Domain decomposition for entropic unbalanced optimal transport
Ismael Medina, The Sang Nguyen, Bernhard Schmitzer
TL;DR
This work extends domain decomposition (DD) methods to entropic unbalanced optimal transport (UOT), enabling scalable solutions on large grids where standard Sinkhorn becomes costly. The authors introduce sequential and parallel DD algorithms that handle soft marginal constraints by incorporating a Y-marginal background term ν_{-J} and using adaptive convex-combination updates GetWeights to guarantee global descent. They establish existence, regularity, and convergence results for the cell subproblems and the overall DD schemes, including scenarios with finitely supported measures and parallel updates.
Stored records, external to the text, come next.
Definition uuv_AppendTask (task : Task J) e : bool * UUVEdge :=
  if str_empty (tk_device_id task) then (false, e)
  else AppendTaskToTargetTaskQueue (tk_device_id task) task e.

Definition uuv_AppendJsonTask (task : J) e : bool * UUVEdge :=
  let device_id := GetStringOr task "device_id" "" in
  if str_empty device_id then (false, e)
  else AppendTaskToTargetTaskQueue device_id (Task_fromJson task) e.

(** ** Status *)

Definition uuv_SetEStop (active : bool) (reason : string) e : UUVEdge := {|
  uu_settings := uu_settings e; uu_boot_at_ms := uu_boot_at_ms e; uu_run_state := uu_run_state e;
  uu_estop := active; uu_estop_reason := reason; uu_registry := uu_registry e;
  uu_normalizers := uu_normalizers e; uu_action := uu_action e |}.

Definition uuv_edge_run_state e : Z :=
  match uu_run_state e with
  | Initializing | Ready => EdgeInitializing
  | Running => if uu_estop e then EdgeEStop else EdgeRunning
  | _ => EdgeDegraded
  end.

Definition uuv_depth e (device_id : string) : option Z :=
  (λ q, Z.of_nat (TaskQueue.Size q)) <$> rg_queues (uu_registry e) !! device_id.

Definition uuv_snapshot_device e (device_id : string) (d : device J) : DeviceStatus :=
  let ds := GetStatusSnapshot d in {|
  ds_device_id := ds_device_id ds; ds_conn_state := ds_conn_state ds; ds_work_state := ds_work_state ds;
  ds_running_task_id := ds_running_task_id ds; ds_last_task_at_ms := ds_last_task_at_ms ds;
  ds_last_seen_at_ms := ds_last_seen_at_ms ds; ds_last_error := ds_last_error ds;
  ds_queue_depth := default (ds_queue_depth ds) (uuv_depth e device_id) |}.

Definition uuv_snapshot_step e (x : string * device J) (acc : gmap string DeviceStatus * Z * Z)
    : gmap string DeviceStatus * Z * Z :=
  let '(m, pending, running) := acc in
  let ds := uuv_snapshot_device e x.1 x.2 in
  (<[x.1 := ds]> m, pending + default 0 (uuv_depth e x.1),
   running + (if ds_work_state ds =? WorkBusy then 1 else 0)).
(* ===== verification/PodTypes.v ===== *)
(** * Pods: data and sessions

    Model of my_pod/common (codes, capabilities, results, records) and of the
    sessions: BaseSession.cpp with the placeholders of the two vendors. *)

From S2P Require Import Prelude Text Json Double.
From Stdlib Require Import Ascii.

Local Open Scope Z_scope.

(** ** Error codes and results *)

Inductive PodErrorCode :=
| Pe_SUCCESS | Pe_UNKNOWN_ERROR
| CONNECTION_FAILED | CONNECTION_TIMEOUT | ALREADY_CONNECTED | NOT_CONNECTED | DISCONNECT_FAILED
| SESSION_ERROR | SESSION_NOT_INITIALIZED | SEND_FAILED | RECEIVE_FAILED
| CAPABILITY_NOT_FOUND | CAPABILITY_NOT_SUPPORTED | CAPABILITY_INIT_FAILED
| PTZ_CONTROL_FAILED | LASER_MEASURE_FAILED | STREAM_START_FAILED | STREAM_STOP_FAILED
| IMAGE_CAPTURE_FAILED | CENTER_MEASURE_FAILED | POD_NOT_FOUND | POD_ALREADY_EXISTS.

#[export] Instance PodErrorCode_eq_dec : EqDecision PodErrorCode.
Proof. solve_decision. Defined.

(** The value of the enumerator, an int32. *)
Definition PodErrorCode_value (code : PodErrorCode) : Z :=
  match code with
  | Pe_SUCCESS => 0 | Pe_UNKNOWN_ERROR => -1
  | CONNECTION_FAILED => -100 | CONNECTION_TIMEOUT => -101 | ALREADY_CONNECTED => -102
  | NOT_CONNECTED => -103 | DISCONNECT_FAILED => -104
  | SESSION_ERROR => -200 | SESSION_NOT_INITIALIZED => -201 | SEND_FAILED => -202 | RECEIVE_FAILED => -203
  | CAPABILITY_NOT_FOUND => -300 | CAPABILITY_NOT_SUPPORTED => -301 | CAPABILITY_INIT_FAILED => -302
  | PTZ_CONTROL_FAILED => -400 | LASER_MEASURE_FAILED => -500
  | STREAM_START_FAILED => -600 | STREAM_STOP_FAILED => -601
  | IMAGE_CAPTURE_FAILED => -700 | CENTER_MEASURE_FAILED => -800
  | POD_NOT_FOUND => -900 | POD_ALREADY_EXISTS => -901
  end.

Definition podErrorCodeToString (code : PodErrorCode) : string :=
  match code with
  | Pe_SUCCESS => "成功" | Pe_UNKNOWN_ERROR => "未知错误"
  | CONNECTION_FAILED => "连接失败" | CONNECTION_TIMEOUT => "连接超时" | ALREADY_CONNECTED => "已连接"
  | NOT_CONNECTED => "未连接" | DISCONNECT_FAILED => "断开失败"
  | SESSION_ERROR => "会话错误" | SESSION_NOT_INITIALIZED => "会话未初始化" | SEND_FAILED => "发送失败"
  | RECEIVE_FAILED => "接收失败"
  | CAPABILITY_NOT_FOUND => "能力未找到" | CAPABILITY_NOT_SUPPORTED => "能力不支持"
  | CAPABILITY_INIT_FAILED => "能力初始化失败"
  | PTZ_CONTROL_FAILED => "云台控制失败" | LASER_MEASURE_FAILED => "激光测距失败"
  | STREAM_START_FAILED => "拉流启动失败" | STREAM_STOP_FAILED => "拉流停止失败"
  | IMAGE_CAPTURE_FAILED => "图像抓拍失败" | CENTER_MEASURE_FAILED => "中心测量失败"
  | POD_NOT_FOUND => "吊舱未找到" | POD_ALREADY_EXISTS => "吊舱已存在"
  end.

(** [PodResult<void>] is [PodResult unit], whose [pr_data] is always [None]. *)
Record PodResult (T : Type) := { pr_code : PodErrorCode; pr_message : string; pr_data : option T }.
Arguments pr_code {T} _.
Arguments pr_message {T} _.
Arguments pr_data {T} _.

Definition isSuccess {T} (r : PodResult T) : bool := bool_decide (pr_code r = Pe_SUCCESS).
Definition pod_success {T} (value : T) (msg : string) : PodResult T :=
  {| pr_code := Pe_SUCCESS; pr_message := msg; pr_data := Some value |}.
Definition pod_done (msg : string) : PodResult unit :=
  {| pr_code := Pe_SUCCESS; pr_message := msg; pr_data := None |}.
(** An empty message is replaced by the text of the code. *)
Definition pod_fail {T} (err : PodErrorCode) (msg : string) : PodResult T := {|
  pr_code := err; pr_message := match msg with EmptyString => podErrorCodeToString err | _ => msg end;
  pr_data := None |}.

(** ** States and vendors *)

Inductive PodVendor := Vendor_UNKNOWN | DJI | PINLING.
Inductive PodState := DISCONNECTED | CONNECTING | CONNECTED | Pod_ERROR.
Inductive StreamType := Stream_UNKNOWN | RTSP | RTMP | HLS | RAW.

#[export] Instance PodState_eq_dec : EqDecision PodState.
Proof. solve_decision. Defined.

Definition podVendorToString (v : PodVendor) : string :=
  match v with DJI => "DJI" | PINLING => "PINLING" | Vendor_UNKNOWN => "UNKNOWN" end.
Definition podStateToString (s : PodState) : string :=
  match s with
  | DISCONNECTED => "已断开" | CONNECTING => "连接中" | CONNECTED => "已连接" | Pod_ERROR => "异常"
  end.

Definition streamTypeToString (type : StreamType) : string :=
  match type with
  | RTSP => "RTSP" | RTMP => "RTMP" | HLS => "HLS" | RAW => "RAW" | Stream_UNKNOWN => "未知"
  end.

(** ** Records *)

Definition zero : double := double_of_Z 0.
(** The literal [n / 10^k]: the quotient of two exact doubles, rounded once. *)
Definition literal (n k : Z) : double := double_div (double_of_Z n) (double_of_Z (10 ^ k)).

Record PodStatus := {
  ps_state : PodState; ps_temperature : double; ps_voltage : double; ps_uptime_ms : Z; ps_error_msg : string
}.
Definition PodStatus_default : PodStatus := {|
  ps_state := DISCONNECTED; ps_temperature := zero; ps_voltage := zero; ps_uptime_ms := 0; ps_error_msg := "" |}.

Record PTZPose := { pz_yaw : double; pz_pitch : double; pz_roll : double; pz_zoom : double }.
Definition PTZPose_default : PTZPose :=
  {| pz_yaw := zero; pz_pitch := zero; pz_roll := zero; pz_zoom := double_of_Z 1 |}.

Record PTZCommand := { pc_yaw_speed : double; pc_pitch_speed : double; pc_zoom_speed : double }.

Record LaserInfo := {
  la_is_valid : bool; la_distance : double; la_latitude : double; la_longitude : double; la_altitude : double
}.
Definition LaserInfo_default : LaserInfo := {|
  la_is_valid := false; la_distance := zero; la_latitude := zero; la_longitude := zero; la_altitude := zero |}.

Record StreamInfo := {
  st_type : StreamType; st_url : string; st_width : Z; st_height : Z; st_fps : Z; st_is_active : bool
}.
Definition StreamInfo_default : StreamInfo := {|
  st_type := Stream_UNKNOWN; st_url := ""; st_width := 0; st_height := 0; st_fps := 0; st_is_active := false |}.

Record ImageFrame := {
  im_width : Z; im_height : Z; im_channels : Z; im_data : list Z; im_timestamp_ms : Z; im_format : string
}.

Record CenterMeasurementResult := {
  ce_is_valid : bool; ce_distance : double; ce_latitude : double; ce_longitude : double;
  ce_altitude : double; ce_center_x : double; ce_center_y : double
}.
Definition CenterMeasurementResult_default : CenterMeasurementResult := {|
  ce_is_valid := false; ce_distance := zero; ce_latitude := zero; ce_longitude := zero;
  ce_altitude := zero; ce_center_x := zero; ce_center_y := zero |}.

(** What the monitor of a pod collects. *)
Record PodRuntimeStatus := {
  rt_is_online : bool;
  rt_pod_status : PodStatus;
  rt_ptz_pose : PTZPose;
  rt_laser_info : LaserInfo;
  rt_stream_info : StreamInfo;
  rt_last_update_ms : Z;
  rt_online_update_ms : Z;
  rt_ptz_update_ms : Z;
  rt_laser_update_ms : Z;
  rt_stream_update_ms : Z
}.
Definition PodRuntimeStatus_default : PodRuntimeStatus := {|
  rt_is_online := false; rt_pod_status := PodStatus_default; rt_ptz_pose := PTZPose_default;
  rt_laser_info := LaserInfo_default; rt_stream_info := StreamInfo_default; rt_last_update_ms := 0;
  rt_online_update_ms := 0; rt_ptz_update_ms := 0; rt_laser_update_ms := 0; rt_stream_update_ms := 0 |}.

Record PodMonitorConfig := {
  mc_poll_interval_ms : Z;
  mc_status_interval_ms : Z;
  mc_ptz_interval_ms : Z;
  mc_laser_interval_ms : Z;
  mc_stream_interval_ms : Z;
  mc_online_window_size : Z;
  mc_online_threshold : Z;
  mc_enable_status_poll : bool;
  mc_enable_ptz_poll : bool;
  mc_enable_laser_poll : bool;
  mc_enable_stream_poll : bool;
  mc_auto_start : bool
}.
Definition PodMonitorConfig_default : PodMonitorConfig := {|
  mc_poll_interval_ms := 1000; mc_status_interval_ms := 5000; mc_ptz_interval_ms := 1000;
  mc_laser_interval_ms := 5000; mc_stream_interval_ms := 5000; mc_online_window_size := 3;
  mc_online_threshold := 2; mc_enable_status_poll := true; mc_enable_ptz_poll := true;
  mc_enable_laser_poll := false; mc_enable_stream_poll := true; mc_auto_start := true |}.

(** ** Capabilities *)

Inductive CapabilityType :=
| Cap_UNKNOWN | STATUS | HEARTBEAT | PTZ | LASER | STREAM | IMAGE | CENTER_MEASURE.

Definition capabilityTypeToString (type : CapabilityType) : string :=
  match type with
  | STATUS => "状态查询" | HEARTBEAT => "心跳检测" | PTZ => "云台控制" | LASER => "激光测距"
  | STREAM => "流媒体" | IMAGE => "图像抓拍" | CENTER_MEASURE => "中心点测量" | Cap_UNKNOWN => "未知能力"
  end.
Definition capabilityTypeToKey (type : CapabilityType) : string :=
  match type with
  | STATUS => "STATUS" | HEARTBEAT => "HEARTBEAT" | PTZ => "PTZ" | LASER => "LASER"
  | STREAM => "STREAM" | IMAGE => "IMAGE" | CENTER_MEASURE => "CENTER_MEASURE" | Cap_UNKNOWN => "UNKNOWN"
  end.

Definition separator (c : ascii) : bool := isspace c || Ascii.eqb c "_" || Ascii.eqb c "-".

Fixpoint normalizeCapabilityText (value : string) : string :=
  match value with
  | EmptyString => EmptyString
  | String c value =>
      if separator c then normalizeCapabilityText value
      else String (tolower c) (normalizeCapabilityText value)
  end.

(** [None]: the answer is false and the argument is left alone. *)
Definition capabilityTypeFromString (value : string) : option CapabilityType :=
  let normalized := normalizeCapabilityText value in
  let reads key name := String.eqb normalized key || String.eqb normalized name in
  match normalized with
  | EmptyString => None
  | _ =>
      if reads "status" "状态查询" then Some STATUS
      else if reads "heartbeat" "心跳检测" then Some HEARTBEAT
      else if reads "ptz" "云台控制" then Some PTZ
      else if reads "laser" "激光测距" then Some LASER
      else if reads "stream" "流媒体" then Some STREAM
      else if reads "image" "图像抓拍" then Some IMAGE
      else if reads "centermeasure" "中心点测量" then Some CENTER_MEASURE
      else None
  end.

(** The reading depends on the normalised text alone. *)
Lemma capability_normalized s s' :
  normalizeCapabilityText s = normalizeCapabilityText s' →
  capabilityTypeFromString s = capabilityTypeFromString s'.
Proof. unfold capabilityTypeFromString. by intros ->. Qed.

(** A capability is read back from its key and from its display name,
    whatever the case of the letters and with spaces, underscores and dashes
    anywhere; and what is read as a capability is, after normalisation, its key
    or its name. *)
Theorem capability_text (type : CapabilityType) (s : string) :
  capabilityTypeFromString s = Some type ↔
  type ≠ Cap_UNKNOWN ∧
  (normalizeCapabilityText s = normalizeCapabilityText (capabilityTypeToKey type) ∨
   normalizeCapabilityText s = capabilityTypeToString type).
Proof.
  split.
  - unfold capabilityTypeFromString. destruct (normalizeCapabilityText s) as [|c n] eqn:En; [done|].
    rewrite <- En. clear En.
    repeat match goal with |- context [if ?b then _ else _] => destruct b eqn:?; [intros [= <-]|] end; [..|done];
      (split; [done|]);
      match goal with H : _ || _ = true |- _ =>
        apply orb_prop in H as [->%String.eqb_eq| ->%String.eqb_eq]; [left|right]; reflexivity
      end.
  - intros [Hne [Hs|Hs]].
    + rewrite (capability_normalized _ _ Hs). by destruct type.
    + unfold capabilityTypeFromString. rewrite Hs. by destruct type.
Qed.

Lemma capability_text_witness :
  capabilityTypeFromString " Center-Measure" = Some CENTER_MEASURE ∧
  capabilityTypeFromString "云台控制" = Some PTZ ∧
  capabilityTypeFromString "zoom" ≠ Some PTZ.
Proof.
  split; [apply capability_text; split; [done|left; vm_compute; reflexivity]|].
  split; [apply capability_text; split; [done|right; vm_compute; reflexivity]|].
  vm_compute. done.
Defined.

(** ** Sessions

    BaseSession holds its mutex for each call.  What the subclasses put in the
    place of [doConnect] and the others are placeholders that answer at once. *)

Inductive session_kind := Base_session | Dji_session | Pinling_session.

Record BaseSession := {
  bs_kind : session_kind; bs_host : string; bs_port : Z; bs_connected : bool
}.

Definition BaseSession_new (kind : session_kind) : BaseSession :=
  {| bs_kind := kind; bs_host := ""; bs_port := 0; bs_connected := false |}.

Definition doConnect (kind : session_kind) : PodResult unit :=
  pod_done match kind with
           | Base_session => "基础连接成功（占位）"
           | Dji_session => "大疆设备连接成功（占位）"
           | Pinling_session => "品凌会话连接成功"
           end.
Definition doDisconnect (kind : session_kind) : PodResult unit :=
  pod_done match kind with
           | Base_session => "基础断开成功（占位）"
           | Dji_session => "大疆设备断开成功（占位）"
           | Pinling_session => "品凌会话断开成功"
           end.
Definition doSend (kind : session_kind) (data : list Z) : PodResult unit :=
  pod_done match kind with
           | Base_session => "发送成功（占位）"
           | Dji_session => "大疆数据发送成功（占位）"
           | Pinling_session => "成功"
           end.
Definition doReceive (kind : session_kind) (timeout_ms : Z) : PodResult (list Z) :=
  match kind with
  | Base_session => pod_success [0] "接收成功（占位）"
  | Dji_session => pod_success [170; 187] "大疆数据接收成功（占位）"
  | Pinling_session => pod_success [] "成功"
  end.

Definition session_connect (host : string) (port : Z) (s : BaseSession) : PodResult unit * BaseSession :=
  if bs_connected s then (pod_fail ALREADY_CONNECTED "会话已连接", s)
  else
    let result := doConnect (bs_kind s) in
    (result, {| bs_kind := bs_kind s; bs_host := host; bs_port := port; bs_connected := isSuccess result |}).

Definition session_disconnect (s : BaseSession) : PodResult unit * BaseSession :=
  if negb (bs_connected s) then (pod_fail NOT_CONNECTED "会话未连接", s)
  else (doDisconnect (bs_kind s),
        {| bs_kind := bs_kind s; bs_host := bs_host s; bs_port := bs_port s; bs_connected := false |}).

Definition sendRequest (data : list Z) (s : BaseSession) : PodResult unit :=
  if negb (bs_connected s) then pod_fail NOT_CONNECTED "" else doSend (bs_kind s) data.
Definition receiveResponse (timeout_ms : Z) (s : BaseSession) : PodResult (list Z) :=
  if negb (bs_connected s) then pod_fail NOT_CONNECTED "" else doReceive (bs_kind s) timeout_ms.

(** Two critical sections: [s'] is the session as the second one finds it. *)
Definition session_request (req : list Z) (timeout_ms : Z) (s s' : BaseSession) : PodResult (list Z) :=
  let sendResult := sendRequest req s in
  if negb (isSuccess sendResult) then pod_fail (pr_code sendResult) (pr_message sendResult)
  else receiveResponse timeout_ms s'.

(** A session is connected exactly after a [connect] that succeeded, and a
    connected session does not connect again. *)
Lemma session_connect_spec host port s :
  let '(r, s') := session_connect host port s in
  bs_connected s' = true ∧ (isSuccess r = negb (bs_connected s)) ∧
  (bs_connected s = true → s' = s ∧ pr_code r = ALREADY_CONNECTED) ∧
  (bs_connected s = false → bs_host s' = host ∧ bs_port s' = port ∧ bs_kind s' = bs_kind s).
Proof. unfold session_connect. by destruct (bs_connected s) eqn:E, (bs_kind s). Qed.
Practical implementation details—cost/divergence choices, Newton-based Y-steps, log-domain stability, and a balancing step—are paired with extensive numerical experiments that compare DD against global Sinkhorn, reveal conditioning on the regularization param λ, and demonstrate strong performance on large-scale problems. The findings indicate that unbalanced DD, especially with staggered partitions and adaptive weighting, delivers substantial speedups and memory efficiency while preserving solution quality, making it viable for large-scale unbalanced OT applications.
Abstract
Solving large scale entropic optimal transport problems with the Sinkhorn algorithm remains challenging, and domain decomposition has been shown to be an efficient strategy for problems on large grids. Unbalanced optimal transport is a versatile variant of the balanced transport problem and its entropic regularization can be solved with an adapted Sinkhorn algorithm. However, it is a priori unclear how to apply domain decomposition to unbalanced problems since the independence of the cell problems is lost. In this article we show how this difficulty can be overcome at a theoretical and practical level and demonstrate with experiments that domain decomposition is also viable and efficient on large unbalanced entropic transport problems.